General Idea, AIDS Ring, sterling silver in black-velvet-covered jewelry box, title card (photocopy on vellum), in white cardboard box; box 7 x 6 x 4.5 cm; ring size 11; edition of one hundred plus one artist's proof, signed and numbered, 61/100, 1993/96. Self-published. Fabricated by metalsmith Paul McLure, Toronto. Based on Robert Indiana's LOVE ring.

"General Idea's Imagevirus series began in the mid-1980s with a work that replaced the word LOVE from Robert Indiana's iconic sculpture (which itself began as a greeting card graphic, created for the Museum of Modern Art) with the word AIDS.

Anticipating images going viral by many years, the collective used the graphic as a brand, incorporating it into paintings, posters, wallpaper, postage stamps (a Parkett Edition), chenille crests, t-shirts, flags, subway and bus ads, the cover of the Journal of American Medical Association, etc. The images has been displayed as, among other things, a Spectacolor sign in Times Square, an outdoor sculpture in Hamburg, and a poster in the New York subway system.

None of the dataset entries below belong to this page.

(** * css-modules-require-hook: the fetch engine, the lazy token proxy
      and the extension hook of [lib/index.js]

    The development embeds [setupHook] of [lib/index.js]:

    - [resolveFilename], [fetch] (with the recursive calls the postcss
      runner makes through the [Parser] plugin), [fetchProxy] (the two
      traps of the proxy), [cssModulesHook] and [buildExceptionChecker];
    - the closure variable [tokensByFile], the host's [require.cache], the
      objects that hold token mappings and the proxies' private targets are
      fields of one explicit store that every operation threads; a trace of
      events records the reads, the runs of the runner and the log lines;
    - collaborators that are not part of the file (lodash, path, fs,
      postcss, the module loader) are fields of the record [host]; a run of
      the runner is a tree of calls to [fetch] that ends with a result or
      an exception;
    - [fetch] is recursive through the runner, with no bound of its own: it
      takes the depth of recursion it may use.

    The targets of the proxies and the mapping objects are plain objects
    with their prototype: a read finds what they inherit from
    [Object.prototype], whose members are the host's, and an assignment to
    [__proto__] goes to its setter. [tokensByFile] and [require.cache] are
    finite maps: their keys are the paths that [resolveFilename] returns,
    absolute paths that are never the name of a member of
    [Object.prototype]. Effects of the callbacks [preprocessCss] and
    [processCss] other than their call are outside the model. *)

From Stdlib Require Import ZArith Lia Ascii String.
From stdpp Require Import gmap strings list fin_maps.

Open Scope string_scope.

(** ** Values *)

(** The JavaScript values the module handles: primitives, references to
    plain objects of the store ([VObj r], identity is the address [r]) and
    objects of the host, such as its functions ([VHost id]). Numbers are
    integers here; [NaN] is not represented. *)
Inductive value :=
| VUndefined
| VNull
| VBool (b : bool)
| VNum (n : Z)
| VStr (s : string)
| VObj (r : nat)
| VHost (id : nat).

(** [Object.prototype], the prototype of every object literal. *)
Definition ObjectPrototype : value := VHost 0.

#[global] Instance value_eq_dec : EqDecision value.
Proof. solve_decision. Defined.

(** What [if (v)], [v || w] and [!v] test. *)
Definition truthy (v : value) : bool :=
  match v with
  | VUndefined | VNull => false
  | VBool b => b
  | VNum n => negb (n =? 0)%Z
  | VStr s => negb (String.eqb s "")
  | VObj _ => true
  | VHost _ => true
  end.

(** A property key met by a proxy trap is a string or a symbol (a symbol is
    kept by its description). *)
Inductive key :=
| KStr (s : string)
| KSym (description : string).

#[global] Instance key_eq_dec : EqDecision key.
Proof. solve_decision. Defined.

#[global] Instance key_countable : Countable key.
Proof.
  refine (inj_countable'
            (fun k => match k with KStr s => inl s | KSym d => inr d end)
            (fun x => match x with inl s => KStr s | inr d => KSym d end) _).
  intros []; reflexivity.
Defined.

(** [String(name)] for a symbol. *)
Definition symbol_to_string (description : string) : string :=
  "Symbol(" +:+ description +:+ ")".

(** What the engine can throw. *)
Inductive error :=
| ModuleNotFound (specifier : string)   (* require.resolve *)
| ENOENT (path : string)                (* readFileSync *)
| CssSyntaxError (message : string)     (* the postcss runner *)
| ReferenceError (identifier : string)
| TypeError (message : string).

(** ** Plain objects with ordered own properties *)

(** The own enumerable string-keyed properties of a plain object, in
    insertion order; keys are unique in every object built with [obj_set]. *)
Definition obj := list (string * value).

Fixpoint obj_get (k : string) (o : obj) : option value :=
  match o with
  | [] => None
  | (k', v) :: o' => if String.eqb k' k then Some v else obj_get k o'
  end.

(** [o[k] = v]: an existing key keeps its place, a new key goes last. *)
Fixpoint obj_set (k : string) (v : value) (o : obj) : obj :=
  match o with
  | [] => [(k, v)]
  | (k', v') :: o' =>
      if String.eqb k' k then (k', v) :: o' else (k', v') :: obj_set k v o'
  end.

Definition obj_keys (o : obj) : list string := map fst o.

(** [target[g(key)] = value] for every property of [source], in order. *)
Definition set_all (g : string -> string) (source target : obj) : obj :=
  fold_left (fun acc kv => obj_set (g (fst kv)) (snd kv) acc) source target.

(** An object literal / a sequence of assignments to a new object. *)
Definition obj_of_list (l : list (string * value)) : obj :=
  set_all (fun k => k) l [].

(** lodash [mapKeys(object, (value, key) => f(key))]: a new object, filled
    in iteration order, so that a later key overwrites an earlier one with
    the same image. *)
Definition mapKeys (f : string -> string) (o : obj) : obj :=
  set_all f o [].

(** lodash [assign(target, source)]. *)
Definition assign (target source : obj) : obj :=
  set_all (fun k => k) source target.

(** ** The store *)

Inductive fetch_origin := FromCache | FromFs | FromRequire.

#[global] Instance fetch_origin_eq_dec : EqDecision fetch_origin.
Proof. solve_decision. Defined.

(** Observable effects, newest first in [trace]. *)
Inductive event :=
| EvDebugFetch (filename : string) (origin : fetch_origin)
| EvDebugTokens (tokens : value)
| EvReadFile (filename : string)
| EvPreprocess (filename : string)
| EvProcess (filename : string)            (* runner.process *)
| EvWarn (text : string)                   (* console.warn *)
| EvProcessCss (css filename : string)
| EvProcessTokens (filename : string)
| EvDelegate (module : value) (filename : string)
| EvCompile (fullFilename filename : string).

#[global] Instance event_eq_dec : EqDecision event.
Proof. solve_decision. Defined.

(** A proxy made by [fetchProxy]: the file it stands for and its private
    target object, a plain object with its own properties and its
    prototype. *)
Record proxy := mkProxyWith {
  pfile : string;
  ptarget : gmap key value;
  pproto : value;
}.

(** The target starts as [{}]: its prototype is [Object.prototype]. *)
Definition mkProxy (filename : string) (target : gmap key value) : proxy :=
  mkProxyWith filename target ObjectPrototype.

Inductive cache_entry :=
| CModule
| CProxy (p : nat).

Record state := mkState {
  tokensByFile : gmap string value;
  requireCache : gmap string cache_entry;
  heap : list obj;
  proxies : list proxy;
  trace : list event;
}.

(** The store right after [setupHook]: [const tokensByFile = {}]. *)
Definition init_state (rc : gmap string cache_entry) (h : list obj) : state :=
  mkState ∅ rc h [] [].

Definition log (e : event) (s : state) : state :=
  mkState (tokensByFile s) (requireCache s) (heap s) (proxies s) (e :: trace s).

Definition set_heap (h : list obj) (s : state) : state :=
  mkState (tokensByFile s) (requireCache s) h (proxies s) (trace s).

Definition cache_put (filename : string) (tokens : value) (s : state) : state :=
  mkState (<[filename := tokens]> (tokensByFile s)) (requireCache s)
          (heap s) (proxies s) (trace s).

Definition require_cache_delete (filename : string) (s : state) : state :=
  mkState (tokensByFile s) (delete filename (requireCache s))
          (heap s) (proxies s) (trace s).

Definition require_cache_put (k : string) (e : cache_entry) (s : state) : state :=
  mkState (tokensByFile s) (<[k := e]> (requireCache s))
          (heap s) (proxies s) (trace s).

Definition set_proxies (ps : list proxy) (s : state) : state :=
  mkState (tokensByFile s) (requireCache s) (heap s) ps (trace s).

(** [tokensByFile[filename]]: [undefined] when the property is absent.
    The keys are absolute paths, which [Object.prototype] has no member
    for. *)
Definition cache_lookup (s : state) (filename : string) : value :=
  default VUndefined (tokensByFile s !! filename).

(** ** Computations: a store-passing monad with exceptions *)

(** [OutOfFuel] stands for a call that has not returned within the given
    recursion depth; it is not a JavaScript exception. *)
Inductive outcome (A : Type) :=
| Ok (a : A)
| Throw (e : error)
| OutOfFuel.
Arguments Ok {A} a.
Arguments Throw {A} e.
Arguments OutOfFuel {A}.

Definition M (A : Type) : Type := state -> outcome A * state.

Definition ret {A} (a : A) : M A := fun s => (Ok a, s).
Definition throw {A} (e : error) : M A := fun s => (Throw e, s).
Definition bind {A B} (m : M A) (f : A -> M B) : M B :=
  fun s =>
    match m s with
    | (Ok a, s') => f a s'
    | (Throw e, s') => (Throw e, s')
    | (OutOfFuel, s') => (OutOfFuel, s')
    end.
Definition gets {A} (f : state -> A) : M A := fun s => (Ok (f s), s).
Definition modify (f : state -> state) : M unit := fun s => (Ok tt, f s).
Definition emit (e : event) : M unit := modify (log e).

Notation "'do' x <- m ; f" := (bind m (fun x => f))
  (at level 10, x name, m at level 100, f at level 200).
Notation "m ;; f" := (bind m (fun _ => f))
  (at level 100, f at level 200, right associativity).

Definition lift {A} (o : outcome A) : M A := fun s => (o, s).

(** ** Configuration and collaborators *)

(** [lazyResult]: the fields of the postcss result the engine reads
    ([lazyResult.css], [lazyResult.warnings()], [lazyResult.root.tokens]). *)
Record lazyResult := mkResult {
  lr_css : string;
  lr_warnings : list string;
  lr_tokens : value;
}.

(** The [ignore] option: a regular expression (kept by its [test]), a glob
    string, a predicate, or nothing. *)
Inductive ignore_option :=
| IgnoreRegExp (test : string -> bool)
| IgnoreGlob (glob : string)
| IgnoreFunction (f : string -> value)
| IgnoreUnset.

(** The options of [setupHook] that the functions below read. A configured
    [processTokens] receives the store of objects and may change it. *)
Record options := mkOptions {
  devMode : option bool;
  ignore : ignore_option;
  preprocessCss : string -> string -> string;
  processCss : bool;
  processTokens :
    option (value -> string -> lazyResult -> list obj -> value * list obj);
  camelCase : bool;
}.

(** What a run of the postcss runner over one file does, as seen from the
    engine: it ends with a result, throws, or calls the [fetch] callback of
    the [Parser] plugin and goes on with the returned value. *)
Inductive pipe :=
| PDone (css : string) (warnings : list string) (tokens : list (string * value))
| PThrow (e : error)
| PFetch (_to from : string) (k : value -> list obj -> pipe).

(** The host and the libraries. [global_m] is the binding of the identifier
    [m] in the global scope ([None] when it is not declared); [prim_prop] is
    the property lookup on a primitive string, number or boolean and on an
    object of the host, [Object.prototype] among them. *)
Record host := mkHost {
  node_env : option string;
  require_resolve : string -> option string;
  path_resolve : string -> string -> string;
  path_dirname : string -> string;
  readFileSync : string -> option string;
  runner_process : string -> string -> pipe;
  camelCaseFunc : string -> string;
  glob_test : string -> string -> bool;
  existingHook : option (value -> string -> outcome unit);
  global_m : option value;
  prim_prop : value -> key -> value;
}.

This heavy-duty sterling silver ring comes in a box is accompanied by a signed and numbered certificate."

-- from Artist's Books and Multiples webpage

General Idea's AIDS Ring is in the permanent collection of the Museum of Modern Art, New York, the Stedelijk Museum, Amsterdam, and the National Gallery of Canada, Ottawa, among other collections, public and private.